"Automated machine learning (AutoML) is the process of automating the end-to-end process of applying machine learning to real-world problems. In a typical machine learning application, practitioners must apply the appropriate data pre-processing, feature engineering, feature extraction, and feature selection methods that make the dataset amenable for machine learning. Following those preprocessing steps, practitioners must then perform algorithm selection and hyperparameter optimization to maximize the predictive performance of their final machine learning model.
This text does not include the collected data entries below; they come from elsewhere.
(* ===== verification/ControlSize.v ===== *)
(** * ControlSize: every contract message fits in one control frame

    The identifiers, tokens, nonces, stamps and texts the contract allows are
    short, and the JSON encoder at most multiplies a string's length by six:
    whatever [sendControl] marshals of the fourteen messages stays below
    [MaxControlPayload], so the frame encoder never refuses it. *)

From S2P Require Import Prelude GoText GoTime Json StrictJson JsonMarshal Frame Contract Control ControlCodec.

(** ** Lengths *)

Lemma quote_ascii_length b : (length (quote_ascii b) <= 6)%nat.
Proof. unfold quote_ascii. repeat case_match; cbn; lia. Qed.

Lemma quote_bytes_length n : forall bs, (length bs <= n)%nat -> (length (quote_bytes bs) <= 6 * length bs)%nat.
Proof.
  induction n as [|n IH]; intros [|b r] Hn; cbn [length] in Hn; try lia; [cbn; lia.. |]. cbn [quote_bytes].
  destruct (bz b <? 128).
  - rewrite length_app. pose proof (quote_ascii_length b). specialize (IH r ltac:(lia)). cbn [length]. lia.
  - assert (Hd : (length (bytes_of "\ufffd" ++ quote_bytes r) <= 6 * length (b :: r))%nat).
    { rewrite length_app. specialize (IH r ltac:(lia)). change (length (bytes_of "\ufffd")) with 6%nat. cbn [length]. lia. }
    destruct (rune_width (b :: r)) as [[|[|[|[|[|w]]]]]|]; try exact Hd.
    + destruct r as [|x r1]; [exact Hd |]. cbn [length] in *. specialize (IH r1 ltac:(lia)). lia.
    + destruct r as [|x [|y r1]]; try exact Hd. cbn [length] in *. specialize (IH r1 ltac:(lia)).
      destruct (is_line_separator b x y); [| cbn [length]; lia].
      rewrite length_app. change (length (bytes_of "\u202")) with 5%nat. cbn [length]. lia.
    + destruct r as [|x [|y [|z r1]]]; try exact Hd. cbn [length] in *. specialize (IH r1 ltac:(lia)). lia.
Qed.

Lemma marshal_string_size s : zlen (marshal_string s) <= 2 + 6 * slen s.
Proof.
  unfold marshal_string. rewrite zlen_cons, zlen_app, slen_bytes. unfold zlen.
  pose proof (quote_bytes_length (length (bytes_of s)) (bytes_of s) (le_n _)). cbn [length]. lia.
Qed.

Lemma dec_digits_length f : forall n, (length (dec_digits f n) <= f)%nat.
Proof.
  induction f as [|f IH]; intros n; cbn [dec_digits]; [done |]. destruct (n <? 10); [cbn; lia |].
  rewrite length_app. specialize (IH (n / 10)). cbn [length]. lia.
Qed.

(** A value of at most [n] bytes. *)
Definition value_small (n : Z) (v : marshal_val) : Prop :=
  match v with MString s => slen s <= n | _ => True end.

Lemma marshal_value_size n v : 4 <= n -> value_small n v -> zlen (marshal_value v) <= 2 + 6 * n.
Proof.
  intros Hn. destruct v as [s|z|b]; cbn [marshal_value value_small].
  - pose proof (marshal_string_size s). lia.
  - intros _. unfold show_int, show_uint. unfold zlen.
    pose proof (dec_digits_length 20 z). pose proof (dec_digits_length 20 (- z)). case_match; cbn [length]; lia.
  - intros _. destruct b; unfold zlen; cbn; lia.
Qed.

Definition member_small (n : Z) (m : string * marshal_val) : Prop := slen m.1 <= 32 /\ value_small n m.2.

Lemma marshal_members_size n ms :
  4 <= n -> Forall (member_small n) ms -> zlen (marshal_members ms) <= Z.of_nat (length ms) * (6 * n + 198).
Proof.
  intros Hn H. induction H as [|m ms [Hk Hv] _ IH]; [done |].
  assert (Hm : zlen (marshal_member m) <= 6 * n + 197).
  { unfold marshal_member. rewrite zlen_app, zlen_cons.
    pose proof (marshal_string_size m.1). pose proof (marshal_value_size n m.2 Hn Hv). lia. }
  destruct ms as [|m' r]; [cbn [marshal_members length]; lia |].
  change (marshal_members (m :: m' :: r)) with (marshal_member m ++ ","%byte :: marshal_members (m' :: r)).
  rewrite zlen_app, zlen_cons. cbn [length] in *. lia.
Qed.

Lemma marshal_object_fits ms :
  (length ms <= 10)%nat -> Forall (member_small 1024) ms -> zlen (marshal_object ms) <= MaxControlPayload.
Proof.
  intros Hl H. unfold marshal_object, MaxControlPayload. rewrite zlen_cons, zlen_app, zlen_cons, zlen_nil.
  pose proof (marshal_members_size 1024 ms ltac:(lia) H). lia.
Qed.

(** ** The fields the contract bounds *)

Lemma id_ok_length s : id_ok s -> slen s <= 64.
Proof.
  unfold id_ok, idPattern. rewrite slen_bytes. destruct (bytes_of s) as [|b r]; [cbn; lia |]. intros H. bool_facts.
  rewrite zlen_cons. lia.
Qed.

Lemma token_length s : tokenPattern s = true -> slen s <= 512.
Proof. unfold tokenPattern. intros H. bool_facts. lia. Qed.

Lemma b64_encode_length n : forall bs, (length bs <= n)%nat -> (length (b64_encode bs) <= 2 * length bs)%nat.
Proof.
  induction n as [|n IH]; intros [|a [|b [|c r]]] Hn; cbn [length b64_encode] in *; try lia.
  specialize (IH r ltac:(lia)). lia.
Qed.

Lemma b64_ok_length n s : b64_ok n s -> slen s <= 2 * n.
Proof.
  intros (raw & <- & ->). rewrite slen_bytes. unfold b64_encode_string, zlen. rewrite bytes_of_string_of.
  pose proof (b64_encode_length (length raw) raw (le_n _)). lia.
Qed.

Lemma utc_fraction_length bs ns : utc_fraction bs = Some ns -> (length bs <= 11)%nat.
Proof.
  destruct bs as [|b r]; [done |]. cbn [utc_fraction length]. destruct (Byte.eqb b "Z"%byte).
  - destruct r; [cbn; lia | done].
  - destruct (Byte.eqb b "."%byte); [| done]. rewrite <- (length_rev r). destruct (rev r) as [|z rd]; [done |].
    destruct (Byte.eqb z "Z"%byte && (zlen (rev rd) <=? 9)) eqn:E; [| done]. bool_facts. unfold zlen in *.
    rewrite length_rev in *. cbn [length]. lia.
Qed.

Lemma stamp_length s : stamp_ok s -> slen s <= 30.
Proof.
  intros [t H]. unfold parse_rfc3339 in H. destruct (utc_fields (bytes_of s)) as [u|] eqn:E; [| done]. clear H.
  rewrite slen_bytes. unfold zlen. revert E. destruct (bytes_of s) as [|b1 [|b2 [|b3 [|b4 [|b5 [|b6 [|b7 [|b8 [|b9 [|b10
    [|b11 [|b12 [|b13 [|b14 [|b15 [|b16 [|b17 [|b18 [|b19 frac]]]]]]]]]]]]]]]]]]]; try done.
  cbn [utc_fields]. case_match; [| done]. destruct (utc_fraction frac) as [ns|] eqn:Ef; [| done]. intros _.
  apply utc_fraction_length in Ef. cbn [length]. lia.
Qed.

Lemma rune_width_le bs n : rune_width bs = Some n -> (1 <= n <= 4)%nat.
Proof. unfold rune_width. repeat case_match; intros [= <-]; lia. Qed.

Lemma rune_count_length bs : forall skip, Z.of_nat (length bs) <= Z.of_nat skip + 4 * rune_count_from bs skip.
Proof.
  induction bs as [|b r IH]; intros skip; cbn [rune_count_from length]; [lia |]. destruct skip as [|k].
  - destruct (rune_width (b :: r)) as [n|] eqn:E; [apply rune_width_le in E |].
    + specialize (IH (pred n)). lia.
    + specialize (IH 0%nat). lia.
  - specialize (IH k). lia.
Qed.

Lemma text_length lo hi s : text_ok lo hi s -> slen s <= 4 * hi.
Proof.
  unfold text_ok, rune_count_in_string. intros [_ H]. rewrite slen_bytes. unfold zlen.
  pose proof (rune_count_length (bytes_of s) 0). lia.
Qed.

Lemma listed_length s l n : s ∈ l -> Forall (fun x => slen x <= n) l -> slen s <= n.
Proof. intros H Hl. rewrite Forall_forall in Hl. by apply Hl. Qed.

Ltac small_text :=
  first [ vm_compute; discriminate
        | match goal with
          | H : id_ok ?s |- slen ?s <= _ => apply id_ok_length in H; lia
          | H : tokenPattern ?s = true |- slen ?s <= _ => apply token_length in H; lia
          | H : b64_ok _ ?s |- slen ?s <= _ => apply b64_ok_length in H; lia
          | H : stamp_ok ?s |- slen ?s <= _ => apply stamp_length in H; lia
          | H : parse_rfc3339 ?s = Some _ |- slen ?s <= _ => assert (stamp_ok s) as Hst%stamp_length by (by eexists); lia
          | H : text_ok _ _ ?s |- slen ?s <= _ => apply text_length in H; lia
          | H : ?s ∈ _ |- slen ?s <= _ =>
              eapply (listed_length s); [exact H |]; repeat constructor; vm_compute; discriminate
          end ].

Ltac small_member := split; [vm_compute; discriminate |]; cbn [snd value_small]; first [exact I | small_text].

Ltac open_members :=
  unfold SessionReady_members, Heartbeat_members, HealthReport_members,
    StreamOpen_members, ClientHello_members, ServerChallenge_members, ClientAuth_members, StreamHalfClose_members,
    StreamWindowUpdate_members, StreamClose_members, StreamError_members, SessionRevoked_members,
    ResumeSession_members, SessionResumed_members.

Lemma omitempty_small key s : slen key <= 32 -> slen s <= 1024 -> Forall (member_small 1024) (omitempty key s).
Proof. intros Hk Hs. unfold omitempty. destruct (nonempty s); by repeat constructor. Qed.

Lemma omitempty_length key s : (length (omitempty key s) <= 1)%nat.
Proof. unfold omitempty. by case_match; cbn; lia. Qed.

Lemma message_small msg at_ :
  message_wf msg at_ -> message_sendable msg -> Forall (member_small 1024) (message_members msg).
Proof.
  intros Hw Hs. destruct msg as [m|m|m|m|m|m|m|m|m|m|m|m|m|m]; destruct m; cbn in Hw, Hs;
    repeat match goal with
    | H : _ /\ _ |- _ => destruct H
    | H : _ \/ _ |- _ => destruct H
    | H : exists _, _ |- _ => destruct H
    end; subst; cbn [message_members]; open_members; cbn;
    repeat first
      [ apply Forall_nil_2
      | apply Forall_cons_2; [small_member |]
      | apply Forall_app; split
      | apply omitempty_small; [vm_compute; discriminate | small_text] ].
Qed.

Lemma message_count msg : (length (message_members msg) <= 10)%nat.
Proof.
  destruct msg; cbn [message_members]; open_members; rewrite ?length_app; cbn [length];
      repeat match goal with |- context [length (omitempty ?k ?s)] =>
        pose proof (omitempty_length k s); generalize dependent (length (omitempty k s)); intros end; lia.
Qed.

(** Every control message the contract allows fits in one control frame: what json.Marshal makes of any of the fourteen messages, with every identifier, token, nonce, signature, stamp and free text as long as the contract lets it be and every byte escaped, is within the 64 KiB of a control payload, so the frame encoder never refuses a valid message for its size. *)
Theorem control_message_fits msg at_ :
  message_wf msg at_ -> message_sendable msg -> zlen (marshal_message msg) <= MaxControlPayload.
Proof.
  intros Hw Hs. unfold marshal_message. apply marshal_object_fits.
  - apply message_count.
  - by apply message_small with at_.
Qed.

Lemma control_message_fits_witness :
  zlen (marshal_message (MsgStreamWindowUpdate (MkStreamWindowUpdate 1 "stream_window_update" 65536))) <= MaxControlPayload.
Proof. apply (control_message_fits _ 0); [| exact I]. unfold message_wf. cbn. split_and!; done. Defined.
(* ===== verification/ContractV2.v ===== *)
(** * ContractV2: service endpoints and connector grants

    [internal/contractv2]: the two version 2 records of the Control Panel, the
    package's own strict JSON walk (which also returns the members it saw), and
    its canonical IPv4 network and timestamp checks. *)

From S2P Require Import Prelude GoText GoTime Json StrictJson JsonMarshal Frame Contract Control ControlCodec.

Definition ProtocolVersion2 : Z := 2.
Definition MaxConnectorGrantConnections : Z := 16.

(** ** The strict walk *)

Definition err_json : error := ErrMsg "JSON token error".

Fixpoint consumeObject (fuel : nat) (d : decoder) (members : gmap string jtoken)
  : result (gmap string jtoken * decoder) :=
  match fuel with
  | O => Err err_fuel
  | S f =>
    if dec_more d then
      match dec_token d with
      | TokOk (JString key) d1 =>
        match members !! key with
        | Some _ => Err (ErrMsg ("duplicate JSON object member name: " +:+ key))
        | None =>
          match dec_token d1 with
          | TokOk value d2 =>
            match consumeValue f d2 value with
            | Ok d3 => consumeObject f d3 (<[key := value]> members)
            | Err e => Err e
            end
          | _ => Err err_json
          end
        end
      | TokOk _ _ => Err (ErrMsg "JSON object member name must be a string")
      | _ => Err err_json
      end
    else
      match dec_token d with
      | TokOk (JDelim RBrace) d1 => Ok (members, d1)
      | TokOk _ _ => Err (ErrMsg "invalid JSON object close")
      | _ => Err err_json
      end
  end
with consumeValue (fuel : nat) (d : decoder) (t : jtoken) : result decoder :=
  match t with
  | JDelim dl =>
    match fuel with
    | O => Err err_fuel
    | S f =>
      match dl with
      | LBrace => let? p := consumeObject f d ∅ in Ok p.2
      | LBrack => consume_items f d
      | _ => Err (ErrMsg "unexpected JSON delimiter")
      end
    end
  | _ => Ok d
  end
with consume_items (fuel : nat) (d : decoder) : result decoder :=
  match fuel with
  | O => Err err_fuel
  | S f =>
    if dec_more d then
      match dec_token d with
      | TokOk item d1 =>
        match consumeValue f d1 item with
        | Ok d2 => consume_items f d2
        | Err e => Err e
        end
      | _ => Err err_json
      end
    else
      match dec_token d with
      | TokOk (JDelim RBrack) d1 => Ok d1
      | TokOk _ _ => Err (ErrMsg "invalid JSON array close")
      | _ => Err err_json
      end
  end.

Definition validateStrictJSONObject2 (data : bytes) : result unit :=
  reject_if (negb (utf8_valid data)) (ErrMsg "JSON payload is not valid UTF-8") ;?
  match dec_token (new_decoder data) with
  | TokOk (JDelim LBrace) d =>
    let? p := consumeObject (walk_fuel data) d ∅ in
    match dec_token p.2 with
    | TokEOF => Ok tt
    | _ => Err (ErrMsg "multiple JSON values are not allowed")
    end
  | TokOk _ _ => Err (ErrMsg "JSON payload must be one object")
  | _ => Err (ErrMsg "invalid JSON")
  end.

Fixpoint require_members_each (members : gmap string jtoken) (names : list string) : result unit :=
  match names with
  | [] => Ok tt
  | name :: r =>
    match members !! name with
    | None => Err (ErrMsg (name +:+ " is required by the contract"))
    | Some JNull => Err (ErrMsg (name +:+ " must not be null"))
    | Some _ => require_members_each members r
    end
  end.

Definition requireMembers (data : bytes) (names : list string) : result unit :=
  match dec_token (new_decoder data) with
  | TokOk _ d =>
    let? p := consumeObject (walk_fuel data) d ∅ in
    require_members_each p.1 names
  | _ => Err err_json
  end.

(** [Decode] with unknown fields refused; the walk has already excluded
    anything after the value. *)
Definition decode_record (what : string) (fs : schema) (data : bytes)
  : result (gmap string field_val) :=
  match decodeStrict fs data with
  | Ok m => Ok m
  | Err e => Err (ErrWrap ("decode " +:+ what) e)
  end.

(** ** Canonical values *)

Definition identifierPattern (s : string) : bool := idPattern s.

Fixpoint check_identifiers (ids : list (string * string)) : result unit :=
  match ids with
  | [] => Ok tt
  | (n, v) :: r =>
    reject_if (negb (identifierPattern v)) (ErrMsg (n +:+ " is invalid")) ;? check_identifiers r
  end.

(** [fmt.Sprintf("%x", digest)]. *)
Definition hex_encode (bs : bytes) : bytes :=
  flat_map (fun b => [hex_digit (bz b / 16); hex_digit (bz b mod 16)]) bs.

Definition token_digest_ok (s : string) : bool :=
  match hex_decode (bytes_of s) with
  | Some digest => (zlen digest =? 32) && bool_decide (bytes_of s = hex_encode digest)
  | None => false
  end.

Definition canonicalTimestamp (value : string) : result instant :=
  match go_parse_rfc3339 value with
  | Some parsed =>
    if String.eqb (format_zoned parsed) value && z_utc parsed then Ok (z_instant parsed)
    else Err (ErrMsg "must be a canonical UTC RFC3339 timestamp")
  | None => Err (ErrMsg "must be a canonical UTC RFC3339 timestamp")
  end.

(** [strconv.Atoi] followed by the range test and the [Itoa] comparison. *)
Definition canonical_int (lo hi : Z) (s : bytes) : option Z :=
  match parse_int64 s with
  | Some v => if (lo <=? v) && (v <=? hi) && bool_decide (show_int v = s) then Some v else None
  | None => None
  end.

Fixpoint octets_address (octets : list bytes) (address : Z) : option Z :=
  match octets with
  | [] => Some address
  | o :: r =>
    match canonical_int 0 255 o with
    | Some v => octets_address r (Z.lor (u32 (Z.shiftl address 8)) v)
    | None => None
    end
  end.

Definition canonicalIPv4CIDR (value : bytes) : bool :=
  match split_on "/"%byte value with
  | [addr; plen] =>
    match canonical_int 0 32 plen with
    | Some prefix =>
      let octets := split_on "."%byte addr in
      if negb (Z.of_nat (length octets) =? 4) then false
      else
        match octets_address octets 0 with
        | Some address =>
          if prefix =? 0 then address =? 0
          else
            let mask := u32 (Z.shiftl (2 ^ 32 - 1) (32 - prefix)) in
            Z.land address mask =? address
        | None => false
        end
    | None => false
    end
  | _ => false
  end.

(** ** Service endpoints *)

Record ServiceEndpoint := MkServiceEndpoint {
  se_kind : string;
  se_contract_version : Z;
  se_endpoint_id : string;
  se_owner_device_id : string;
  se_protocol : string;
  se_application_protocol : string;
  se_local_endpoint_id : string;
  se_public_port : Z;
  se_allowed_source_cidrs : list string;
  se_exposure : string;
  se_enabled : bool;
  se_created_at : string;
  se_revision : Z;
}.

#[export] Instance service_endpoint_eq_dec : EqDecision ServiceEndpoint.
Proof. solve_decision. Defined.

Definition ServiceEndpoint_schema : schema :=
  [("kind", KString); ("contract_version", KInt); ("endpoint_id", KString);
   ("owner_device_id", KString); ("protocol", KString); ("application_protocol", KString);
   ("local_endpoint_id", KString); ("public_port", KInt); ("allowed_source_cidrs", KStrings);
   ("exposure", KString); ("enabled", KBool); ("created_at", KString); ("revision", KUint64)].

Definition ServiceEndpoint_of (m : gmap string field_val) : ServiceEndpoint :=
  MkServiceEndpoint (get_string m "kind") (get_int m "contract_version")
    (get_string m "endpoint_id") (get_string m "owner_device_id") (get_string m "protocol")
    (get_string m "application_protocol") (get_string m "local_endpoint_id")
    (get_int m "public_port") (get_strings m "allowed_source_cidrs") (get_string m "exposure")
    (get_bool m "enabled") (get_string m "created_at") (get_int m "revision").
Lemma revocation_time data sig :
  ParseRevocationSignal data = Ok sig -> exists t, parse_rfc3339 (rv_effective_at sig) = Some t.
Proof.
  unfold ParseRevocationSignal. intros H. inv_ok.
  match goal with Ht : parseUTCTime _ _ = Ok _ |- _ => apply parseUTCTime_Ok in Ht; eauto end.
Qed.

Lemma Revoked_iff docs s kind subject at_ :
  reflects docs s -> Revoked s kind subject at_ = true <-> revoked_by docs kind subject at_.
Proof.
  intros Hs. pose proof (rf_rev _ _ Hs (kind, subject)) as Hv. unfold Revoked, revokedAt.
  assert (Hx : forall x, published_revocation docs x ->
    exists t, parse_rfc3339 (rv_effective_at x) = Some t /\ time_of (rv_effective_at x) = t).
  { intros x (data & _ & Hp). destruct (revocation_time _ _ Hp) as [t Ht].
    exists t. split; [done | by apply time_of_utc]. }
  destruct (revocations s !! (kind, subject)) as [c|].
  - unfold after. rewrite negb_true_iff, Z.ltb_ge. destruct Hv as [(x & Hpx & Hk & <-) Hall]. split.
    + intros Hle. destruct (Hx x Hpx) as (t & Ht & Ht'). injection Hk as <- <-.
      exists x, t. repeat (split; [done |]). by rewrite <- Ht'.
    + intros (y & t & Hy & Hk1 & Hk2 & Ht & Hle).
      specialize (Hall y Hy ltac:(unfold rv_subject; congruence)).
      rewrite (time_of_utc _ _ Ht) in Hall. lia.
  - split; [done |]. intros (y & t & Hy & Hk1 & Hk2 & _).
    destruct (Hv y Hy). unfold rv_subject. congruence.
Qed.

Lemma not_revoked docs s kind subject at_ :
  reflects docs s -> revokedAt s (kind, subject) at_ = false <-> ~ revoked_by docs kind subject at_.
Proof.
  intros Hs. rewrite <- (Revoked_iff _ _ _ _ _ Hs). unfold Revoked.
  by rewrite not_true_iff_false.
Qed.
As many of these steps are often beyond the abilities of non-experts, AutoML was proposed as an artificial intelligence-based solution to the ever-growing challenge of applying machine learning. Automating the end-to-end process of applying machine learning offers the advantages of producing simpler solutions, faster creation of those solutions, and models that often outperform models that were designed by hand."
In this talk we will discuss how QuSandbox and the Model Analytics Studio can be used in the selection of machine learning models. We will also illustrate AutoML frameworks through demos and examples and show you how to get started
Call Girls in Sarai Kale Khan Delhi 💯 Call Us 🔝9205541914 🔝( Delhi) Escorts S...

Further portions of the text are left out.